◆ Stored items ◆
:::::
(** The stars a pattern starts with, and the rest. *)
Lemma split_stars q : exists k q', q = replicate k 42 ++ q' /\ (forall a r, q' = a :: r -> a <> 42).
Proof.
  induction q as [|a q (k & q' & -> & Hq')]; [by exists 0%nat, []|].
  destruct (Z.eq_dec a 42) as [->|Ha]; [by exists (S k), q'|].
  exists 0%nat, (a :: replicate k 42 ++ q'). split; [done|]. by intros ? ? [= <- _].
Qed.

Lemma parse_stars k q : parse (replicate k 42 ++ q) = replicate k Star ++ parse q.
Proof. induction k as [|k IH]; [done|]. cbn [replicate app]. rewrite parse_cons. simpl. by rewrite IH. Qed.

Lemma glob_stars k ts s :
  glob nocase (replicate k Star ++ ts) s <->
  match k with O => glob nocase ts s | S _ => exists pre' t, s = pre' ++ t /\ glob nocase ts t end.
Proof.
  assert (forall ts' s', glob nocase ts' s' -> forall ts1, ts' = Star :: ts1 ->
    exists pre' t, s' = pre' ++ t /\ glob nocase ts1 t) as Hinv.
  { induction 1 as [|? s1|? c ? ? IH'|?|?|?]; intros ts1 Heq; simplify_eq; [by exists [], s1|].
    destruct (IH' ts1 eq_refl) as (p' & t & -> & Ht). by exists (c :: p'), t. }
  assert (forall pre' t ts', glob nocase ts' t -> glob nocase (Star :: ts') (pre' ++ t)) as Hintro.
  { induction pre'; intros t ts' Ht; simpl; [by apply glob_star0|]. apply glob_star1. by apply IHpre'. }
  revert s. induction k as [|k IH]; intros s; [done|]. cbn [replicate app]. split.
  - intros Hg. destruct (Hinv _ _ Hg _ eq_refl) as (p1 & t & -> & Ht). rewrite IH in Ht.
    destruct k; [by exists p1, t|]. destruct Ht as (p2 & t' & -> & Ht'). exists (p1 ++ p2), t'. by rewrite app_assoc.
  - intros (p1 & t & -> & Ht). apply Hintro. apply IH. destruct k; [done|]. by exists [], t.
Qed.

Lemma glob_empty ts : glob nocase ts [] <-> Forall (eq Star) ts.
Proof.
  split.
  - remember [] as s eqn:Hs. induction 1; try done; constructor; auto.
  - induction 1 as [|t ts <- _ IH]; [constructor|by apply glob_star0].
Qed.

Lemma parse_not_star a r : a <> 42 -> exists t ts, parse (a :: r) = t :: ts /\ t <> Star.
Proof.
  intros Ha. rewrite parse_cons. destruct (Z.eqb_spec a 42); [done|].
  destruct (a =? 63); [by eexists _, _|]. destruct (a =? 91).
  - destruct (match r with b :: q2 => if b =? 94 then (true, q2) else (false, r) | [] => (false, []) end) as [neg q2].
    destruct (parse_class q2). by eexists _, _.
  - destruct (a =? 92); [|by eexists _, _]. destruct r; by eexists _, _.
Qed.

(** The test at the end of the string. *)
Lemma trailing_stars pre q :
  exists n, skip_stars (S (length (pre ++ q ++ 0 :: junk))) (pre ++ q ++ 0 :: junk) 0 (Z.of_nat (length pre)) (Z.of_nat (length q))
    = Some (n, Z.of_nat (length q) - (n - Z.of_nat (length pre))) /\
  (Z.of_nat (length q) - (n - Z.of_nat (length pre)) = 0 <-> glob nocase (parse q) []).
Proof.
  destruct (split_stars q) as (k & q' & -> & Hq').
  assert (exists x l, q' ++ 0 :: junk = x :: l /\ x <> 42) as (x & l & Hx & Hn).
  { destruct q' as [|a r]; [by exists 0, junk|]. exists a, (r ++ 0 :: junk). split; [done|by eapply Hq']. }
  rewrite <- !app_assoc, Hx. exists (Z.of_nat (length pre + k)).
  pose proof (skip_stars_spec (S (length (pre ++ replicate k 42 ++ x :: l))) pre k l 0 x
    (Z.of_nat (length (replicate k 42 ++ q')))) as Hs.
  rewrite !Z.sub_0_r in Hs. rewrite Hs; [|rewrite !length_app, length_replicate; lia|done].
  rewrite length_app, length_replicate. split; [do 2 f_equal; lia|].
  rewrite parse_stars, glob_empty, Forall_app. split.
  - intros Hl. assert (length q' = 0%nat) as H0 by lia. apply nil_length_inv in H0 as ->.
    split; [by apply Forall_replicate|constructor].
  - intros [_ Hf]. destruct q' as [|a r]; [simpl; lia|].
    destruct (parse_not_star a r (Hq' a r eq_refl)) as (t & ts & Hp & Ht). rewrite Hp in Hf.
    apply Forall_cons in Hf as [<- _]. done.
Qed.

(** ** The main loop *)

(** What a call returns: the loop never matches an empty string unless the
    pattern is empty too. *)
Definition match_spec (q s : list Z) : Prop :=
  match s with [] => q = [] | _ => glob nocase (parse q) s end.

Definition decides (o : option bool) (P : Prop) : Prop := exists b, o = Some b /\ (b = true <-> P).

Lemma star_loop_spec f (P : list Z -> Prop) s :
  (forall c t, decides (f (c :: t)) (P (c :: t))) ->
  decides (star_loop f s) (exists pre' c t, s = pre' ++ c :: t /\ P (c :: t)).
Proof.
  intros Hf. induction s as [|c s (b & Hb & IH)].
  - exists false. split; [done|]. split; [done|]. by intros ([] & ? & ? & ? & _).
  - cbn [star_loop]. destruct (Hf c s) as (b1 & Hb1 & H1). rewrite Hb1. cbn [mbind option_bind]. destruct b1.
    + exists true. split; [done|]. split; [|done]. intros _. exists [], c, s. split; [done|]. by apply H1.
    + rewrite Hb. exists b. split; [done|]. rewrite IH. split.
      * intros (p' & c' & t & -> & Ht). by exists (c :: p'), c', t.
      * intros (p' & c' & t & Heq & Ht). destruct p' as [|x p']; simplify_eq/=; [|by exists p', c', t].
        apply H1 in Ht. done.
Qed.

Lemma advance_spec fuel pre q s :
  (forall pre' c t, pre' ++ q = pre ++ q -> decides (match_loop fuel (pre' ++ q ++ 0 :: junk) nocase (Z.of_nat (length pre')) (Z.of_nat (length q)) (c :: t))
    (glob nocase (parse q) (c :: t))) ->
  decides (advance (pre ++ q ++ 0 :: junk) (match_loop fuel (pre ++ q ++ 0 :: junk) nocase)
    (Z.of_nat (length pre)) (Z.of_nat (length q)) s) (glob nocase (parse q) s).
Proof.
  intros Hl. destruct s as [|c t]; [|by apply Hl]. cbn [advance].
  destruct (trailing_stars pre q) as (n & -> & Hn). cbn [mbind option_bind].
  eexists. split; [done|]. by rewrite Z.eqb_eq.
Qed.
(* ===== verification/Adlist.v ===== *)
(** * Doubly linked lists (src/redis-stable/src/adlist.c, adlist.h)

    Nodes live in a heap and point at each other in both directions; the
    operations relink them.  [dlist m l ns] says that the list header [l]
    represents, in the memory [m], the sequence [ns] of nodes with their
    values.  The operations are shown to implement the corresponding operations
    on sequences, without touching other nodes. *)
From stdpp Require Import prelude list gmap.
From Stdlib Require Import ZArith Lia.
From S2P Require Import Prelude.

Local Open Scope Z_scope.
Local Open Scope redis_scope.

Definition addr := positive.

Inductive direction := AL_START_HEAD | AL_START_TAIL.

(** A pointer used as a condition. *)
Definition non_null {A} (p : option A) : bool := match p with Some _ => true | None => false end.

Section Model.
Context {V : Type} `{EqDecision V}.

(** struct listNode, struct list and struct listIter; NULL is [None]. *)
Record listNode := mk_node { prev : option addr; next : option addr; value : V }.
Record dlist_header := mk_list {
  head : option addr; tail : option addr;
  dup : option (V -> option V); free : bool; match_ : option (V -> V -> bool);
  len : Z }.
Record listIter := mk_iter { it_next : option addr; it_direction : direction }.
(** Skipping empty buckets: with a non empty bucket ahead and visits left, the
    scan stays inside the table. *)
Lemma skip_empty_spec fuel d ev j c0 :
  ht_shape (ht0 d) -> 0 <= rehashidx d <= Z.of_nat j ->
  ht_table (ht0 d) !! j = Some c0 -> c0 <> [] ->
  (forall i, Z.of_nat i < rehashidx d -> ht_table (ht0 d) !! i = Some []) ->
  1 <= ev -> fuel = Z.to_nat ev ->
  exists r, rehashidx d <= r <= Z.of_nat j /\
    (forall i, Z.of_nat i < r -> ht_table (ht0 d) !! i = Some []) /\
    ((skip_empty fuel d ev = Some (inl (set_rehashidx d r)) /\ rehashidx d < r) \/
     (exists ev' c, skip_empty fuel d ev = Some (inr (set_rehashidx d r, ev', c)) /\ 1 <= ev' /\
        c <> [] /\ ht_table (ht0 d) !! Z.to_nat r = Some c)).
Proof.
  intros Hsh. revert d ev Hsh. induction fuel as [|fuel IH]; intros d ev Hsh Hr Hj Hc0 Hemp Hev Hfuel; [lia|].
  cbn [skip_empty]. unfold get_bucket. rewrite (proj2 (Z.leb_le 0 _)) by lia.
  destruct (lookup_lt_is_Some_2 (ht_table (ht0 d)) (Z.to_nat (rehashidx d))) as [c Hc];
    [apply lookup_lt_Some in Hj; lia|].
  rewrite Hc. cbn [mbind option_bind]. destruct c as [|e c].
  - assert (rehashidx d <> Z.of_nat j) as Hne
      by (intros Hn; rewrite Hn, Nat2Z.id in Hc; congruence).
    assert (forall i, Z.of_nat i < rehashidx d + 1 -> ht_table (ht0 d) !! i = Some []) as Hemp'.
    { intros i Hi. destruct (decide (Z.of_nat i = rehashidx d)) as [Hi'|]; [|apply Hemp; lia].
      rewrite <- Hi', Nat2Z.id in Hc. done. }
    destruct (Z.eqb_spec (ev - 1) 0).
    + exists (rehashidx d + 1). split_and!; [lia|lia|done|]. left. split; [done|lia].
    + destruct (IH (set_rehashidx d (rehashidx d + 1)) (ev - 1)) as (r & Hr' & Hemp'' & Hres); simpl; try done; try lia.
      simpl in Hr'. exists r. split_and!; [lia|lia|done|].
      destruct Hres as [[Hs Hlt]|Hs]; [left|right; exact Hs]. split; [exact Hs|simpl in Hlt; lia].
  - exists (rehashidx d). split_and!; [lia|lia|done|]. right. exists ev, (e :: c).
    split_and!; [by destruct d|done|done|done].
Qed.

(** A table that is not empty has a non empty bucket. *)
Lemma nonempty_bucket h : ht_entries h <> [] -> exists j c, ht_table h !! j = Some c /\ c <> [].
Proof.
  unfold ht_entries. intros Hne. destruct (mjoin (ht_table h)) as [|e l] eqn:E; [done|].
  assert (e ∈ mjoin (ht_table h)) as (i & c & Hi & He)%elem_of_buckets by (rewrite E; left).
  exists i, c. split; [done|]. intros ->. by apply not_elem_of_nil in He.
Qed.

(** What a rehashing call guarantees: same entries, still well-formed, the flag
    tells whether rehashing goes on, and when it does the table sizes are the
    same and [lo] is a lower bound of the index reached. *)
Record rehash_post (d d' : dict K V) (more : bool) (lo : Z) : Prop := {
  rp_wf : dict_wf d';
  rp_same : same_entries d d';
  rp_more : more = dictIsRehashing d';
  rp_iter : iterators d' = iterators d;
  rp_progress : more = true ->
    lo <= rehashidx d' /\ ht_size (ht0 d') = ht_size (ht0 d) /\ ht_size (ht1 d') = ht_size (ht1 d);
}.

(** The state between two iterations of the loop: the index may have reached
    the end of the old table when that table has become empty. *)
Record loop_inv (d : dict K V) : Prop := {
  li_ok0 : ht_ok (ht0 d);
  li_ok1 : ht_ok (ht1 d);
  li_idx : 0 <= rehashidx d;
  li_empty : forall i, Z.of_nat i < rehashidx d -> (i < length (ht_table (ht0 d)))%nat ->
    ht_table (ht0 d) !! i = Some [];
  li_keys : uniq_keys (entries d);
  li_ptrs : NoDup (de_ptr <$> entries d);
  li_bound : Z.of_nat (length (entries d)) <= 2 ^ 59;
}.

Lemma wf_loop_inv d : dict_wf d -> dictIsRehashing d = true -> loop_inv d.
Proof.
  intros [Hph Hk Hp Hb] Hr.
  destruct (phase_cases d Hph) as [(? & _)|(_ & H0 & H1 & Hidx & Hemp)]; [congruence|].
  split; try done; [lia|]. intros i Hi _. by apply Hemp.
Qed.
(* ===== verification/DictWitness.v ===== *)
(** * Hash tables: concrete instances

    A dictionary with integer keys and values, small enough to evaluate: five
    insertions fill the first table of four buckets and start the rehashing to a
    table of eight.  The theorems on dictionaries are applied to it. *)
From stdpp Require Import prelude list sorting.
From Stdlib Require Import ZArith Lia.
From S2P Require Import Prelude Dict DictInv DictRehash DictOps DictScan.

Local Open Scope Z_scope.

(** Keys are integers; the comparison function ignores the sign. *)
#[local] Instance absType : DictType Z Z := {|
  hashFunction k := u64 (Z.abs k);
  keyDup := None; valDup := None;
  keyCompare := Some (fun a b => Z.abs a =? Z.abs b);
  keyDestructor := true; valDestructor := true;
|}.

Lemma abs_keq k1 k2 : keq k1 k2 = true <-> Z.abs k1 = Z.abs k2.
Proof.
  unfold keq, dictCompareKeys. simpl. rewrite orb_true_iff, bool_decide_eq_true, Z.eqb_eq.
  split; [intros [->|]; done|auto].
Qed.

#[local] Instance absTypeOk : DictTypeOk Z Z.
Proof.
  split.
  - intros k1 k2. rewrite !abs_keq. lia.
  - intros k1 k2 k3. rewrite !abs_keq. lia.
  - intros k. apply u64_range.
  - intros k1 k2. rewrite abs_keq. simpl. by intros ->.
  - done.
Qed.

Definition ex_globals : dict_globals := mk_globals true 5.

Lemma create_wf : dict_wf dictCreate.
Proof. split; [by apply phase_idle; [|right|]|done|constructor|simpl; lia]. Qed.

(** The dictionary after [n] insertions of the keys 1, -2, 3, -4, ... *)
Fixpoint ex_fill (n : nat) : option (dict Z Z) :=
  match n with
  | O => Some dictCreate
  | S n => d ← ex_fill n;
      fst <$> dictAdd ex_globals d ((-1) ^ Z.of_nat n * Z.of_nat (S n)) (Z.of_nat n * 10)
        (Pos.of_succ_nat n) (Z.of_nat (n + 4096))
  end.

Definition ex_dict : dict Z Z := default dictCreate (ex_fill 5).

Lemma ex_fill_wf n d :
  (n < 100)%nat -> ex_fill n = Some d ->
  dict_wf d /\ (length (entries d) <= n)%nat /\ Forall (fun p => (Pos.to_nat p <= n)%nat) (de_ptr <$> entries d).
Proof.
  revert d. induction n as [|n IH]; intros d Hn Hd; cbn [ex_fill] in Hd.
  { simplify_eq. split_and!; [apply create_wf|done|constructor]. }
  destruct (ex_fill n) as [d0|]; [|done]. cbn [mbind option_bind] in Hd.
  destruct (IH d0 ltac:(lia) eq_refl) as (Hw & Hl & Hp).
  destruct (dictAdd_spec ex_globals d0 ((-1) ^ Z.of_nat n * Z.of_nat (S n)) (Z.of_nat n * 10)
    (Pos.of_succ_nat n) (Z.of_nat (n + 4096)) Hw) as (d' & ok & Hadd & Hw' & Hm).
  - lia.
  - intros Hin. rewrite Forall_forall in Hp. specialize (Hp _ Hin). lia.
  - lia.
  - rewrite Hadd in Hd. simpl in Hd. simplify_eq.
    destruct (lookup_entry (entries d0) _); destruct Hm as [_ He]; rewrite !He.
    + split_and!; [done|lia|]. eapply Forall_impl; [exact Hp|]. simpl. lia.
    + cbn [length fmap list_fmap]. split_and!; [done|lia|]. constructor; [simpl; lia|].
      eapply Forall_impl; [exact Hp|]. simpl. lia.
Qed.

Lemma ex_dict_fill : ex_fill 5 = Some ex_dict.
Proof. vm_compute. reflexivity. Qed.

Lemma ex_dict_wf : dict_wf ex_dict.
Proof. apply (ex_fill_wf 5 ex_dict); [lia|apply ex_dict_fill]. Qed.

(** It is in the middle of a rehashing, with five entries in two tables. *)
Example ex_dict_rehashing :
  dictIsRehashing ex_dict = true /\ length (entries ex_dict) = 5%nat /\
  map length (ht_table (ht0 ex_dict)) = [1; 1; 1; 1]%nat /\ ht_size (ht1 ex_dict) = 8.
Proof. vm_compute. done. Qed.

(** ** Instances of the theorems *)

Lemma dictRehash_correct_witness :
  exists d' more, dictRehash ex_dict 1 = Some (d', more) /\
    dict_wf d' /\ entries d' ≡ₚ entries ex_dict /\ more = dictIsRehashing d' /\
    (more = true -> rehashidx ex_dict < rehashidx d' /\
       ht_size (ht0 d') = ht_size (ht0 ex_dict) /\ ht_size (ht1 d') = ht_size (ht1 ex_dict)).
Proof. apply (dictRehash_correct ex_dict 1 ex_dict_wf). lia. Defined.

Lemma dictRehash_terminates_witness :
  exists d', rehash_times 4 ex_dict = Some d' /\ dict_wf d' /\ entries d' ≡ₚ entries ex_dict /\
    dictIsRehashing d' = false.
Proof. apply (dictRehash_terminates ex_dict 4 ex_dict_wf). vm_compute. discriminate. Defined.

Lemma dictNextPower_correct_witness :
  exists k, _dictNextPower 5 = Some (2 ^ k) /\ 5 <= 2 ^ k /\ 2 <= k /\
    forall k', 2 <= k' -> 5 <= 2 ^ k' -> k <= k'.
Proof. apply (dictNextPower_correct 5). lia. Defined.

Lemma dictExpand_correct_witness :
  exists k d', _dictNextPower 5 = Some (2 ^ k) /\
    let refused := dictIsRehashing (dictCreate (K:=Z) (V:=Z)) || (5 <? ht_used (ht0 (dictCreate (K:=Z) (V:=Z))))
                   || (2 ^ k =? ht_size (ht0 (dictCreate (K:=Z) (V:=Z)))) in
    dictExpand dictCreate 5 4096 = Some (d', negb refused) /\ dict_wf d' /\ entries d' = entries dictCreate /\
    (if refused then d' = dictCreate
     else ht_size (if dictIsRehashing d' then ht1 d' else ht0 d') = 2 ^ k).
Proof. apply (dictExpand_correct dictCreate 5 4096 create_wf); lia. Defined.

Lemma dictEmpty_correct_witness :
  dictEmpty ex_dict = (dictCreate, entries ex_dict ≫= free_events).
Proof. apply (dictEmpty_correct ex_dict ex_dict_wf). Defined.

Lemma dictFind_correct_witness :
  exists d', dictFind ex_dict 4 = Some (d', lookup_entry (entries ex_dict) 4) /\ dict_wf d' /\
    entries d' ≡ₚ entries ex_dict.
Proof. apply (dictFind_correct ex_dict 4 ex_dict_wf). Defined.

(** The key 4 is found under the equal key -4. *)
Example ex_find : snd <$> dictFind ex_dict 4 = Some (Some (mk_entry 4 (-4) (Some 30))).
Proof. vm_compute. reflexivity. Qed.

Lemma ex_fresh : (9%positive ∉ de_ptr <$> entries ex_dict).
Proof.
  apply (bool_decide_eq_false (9%positive ∈ de_ptr <$> entries ex_dict)). vm_compute. reflexivity.
Qed.

Lemma dictAdd_correct_witness :
  exists d' ok, dictAdd ex_globals ex_dict 6 60 9 8192 = Some (d', ok) /\ dict_wf d' /\
    match lookup_entry (entries ex_dict) 6 with
    | Some he => ok = false /\ entries d' ≡ₚ entries ex_dict
    | None => ok = true /\ entries d' ≡ₚ mk_entry 9 (stored_key 6) (Some (stored_val 60)) :: entries ex_dict
    end.
Proof.
  apply (dictAdd_correct ex_globals ex_dict 6 60 9 8192 ex_dict_wf); [lia|exact ex_fresh|vm_compute; reflexivity].
Defined.

Lemma dictReplace_correct_witness :
  exists d' added ev, dictReplace ex_globals ex_dict (-3) 77 9 8192 = Some (d', added, ev) /\ dict_wf d' /\
    added = bool_decide (lookup_entry (entries ex_dict) (-3) = None) /\
    (forall k', dict_get d' k' = if keq k' (-3) then Some (stored_val 77) else dict_get ex_dict k').
Proof.
  apply (dictReplace_correct ex_globals ex_dict (-3) 77 9 8192 ex_dict_wf);
    [lia|exact ex_fresh|vm_compute; reflexivity].
Defined.

Lemma dictDelete_correct_witness :
  exists d', dict_wf d' /\
    match lookup_entry (entries ex_dict) 2 with
    | Some he => entries ex_dict ≡ₚ he :: entries d' /\
        dictDelete ex_dict 2 = Some (d', true, free_events he) /\
        dictUnlink ex_dict 2 = Some (d', Some he) /\
        dictFreeUnlinkedEntry (Some he) = free_events he
    | None => entries d' ≡ₚ entries ex_dict /\ dictDelete ex_dict 2 = Some (d', false, []) /\
        dictUnlink ex_dict 2 = Some (d', None)
    end.
Proof. apply (dictDelete_correct ex_dict 2 ex_dict_wf). Defined.

Lemma rev_correct_witness :
  (forall i, 0 <= i < 64 -> Z.testbit (rev 5) i = Z.testbit 5 (63 - i)) /\
  0 <= rev 5 < 2 ^ 64 /\ rev (rev 5) = 5.
Proof. apply (rev_correct 5). lia. Defined.

(** *** Scanning while the dictionary is rehashed *)

(** The same entries, one rehashing step later. *)
Definition ex_dict2 : dict Z Z := default dictCreate (fst <$> dictRehash ex_dict 1).

Lemma ex_dict2_wf : dict_wf ex_dict2.
Proof.
  destruct (dictRehash_spec ex_dict 1 ex_dict_wf) as (d' & more & Hd & [Hw _ _ _ _]); [lia|].
  unfold ex_dict2. by rewrite Hd.
Qed.

(** What one call returns, and a scan whose third call sees [ex_dict2]. *)
Definition ex_emit (d : dict Z Z) (v : Z) : list (dictEntry Z Z) := default [] (fst <$> dictScan d v).
Definition ex_emitted : list (dictEntry Z Z) :=
  ex_emit ex_dict 0 ++ ex_emit ex_dict 2 ++ ex_emit ex_dict2 1 ++ ex_emit ex_dict2 3.

Lemma ex_scan : scan_full 0 [ex_dict; ex_dict; ex_dict2; ex_dict2] ex_emitted.
Proof.
  unfold ex_emitted. eapply (scan_more _ _ _ 2); [vm_compute; reflexivity|done|].
  eapply (scan_more _ _ _ 1); [vm_compute; reflexivity|done|].
  eapply (scan_more _ _ _ 3); [vm_compute; reflexivity|done|].
  apply scan_last. vm_compute. reflexivity.
Qed.

Lemma ex_dict_has_1 : mk_entry 1 1 (Some 0) ∈ entries ex_dict /\ mk_entry 1 1 (Some 0) ∈ entries ex_dict2.
Proof.
  split.
  - apply list_elem_of_lookup. exists 1%nat. vm_compute. reflexivity.
  - apply list_elem_of_lookup. exists 0%nat. vm_compute. reflexivity.
Qed.

Lemma dictScan_guarantee_witness : exists e, e ∈ ex_emitted /\ keq 1 (de_key e) = true.
Proof.
  destruct ex_dict_has_1 as [H1 H2].
  apply (dictScan_guarantee [ex_dict; ex_dict; ex_dict2; ex_dict2] ex_emitted 1 ex_scan).
  - exact (Forall_cons_2 _ _ _ ex_dict_wf (Forall_cons_2 _ _ _ ex_dict_wf
      (Forall_cons_2 _ _ _ ex_dict2_wf (Forall_cons_2 _ _ _ ex_dict2_wf (Forall_nil_2 _))))).
  - intros d Hd. exists (mk_entry 1 1 (Some 0)). split; [|reflexivity].
    repeat (apply elem_of_cons in Hd as [->|Hd]; [assumption|]). by apply not_elem_of_nil in Hd.
Defined.

Lemma dictScan_complete_witness :
  exists n es, scan_full 0 (replicate n ex_dict) es /\ (n <> 0)%nat /\
    forall e, e ∈ entries ex_dict <-> e ∈ es.
Proof. apply (dictScan_complete ex_dict ex_dict_wf). Defined.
:::::
◆ What you need to do ◆
Each line above with the word "right" must be returned.

◆ Answer to the exercise ◆
      destruct Hres as [[Hs Hlt]|Hs]; [left|right; exact Hs]. split; [exact Hs|simpl in Hlt; lia].
  - exists (rehashidx d). split_and!; [lia|lia|done|]. right. exists ev, (e :: c).
Proof. split; [by apply phase_idle; [|right|]|done|constructor|simpl; lia]. Qed.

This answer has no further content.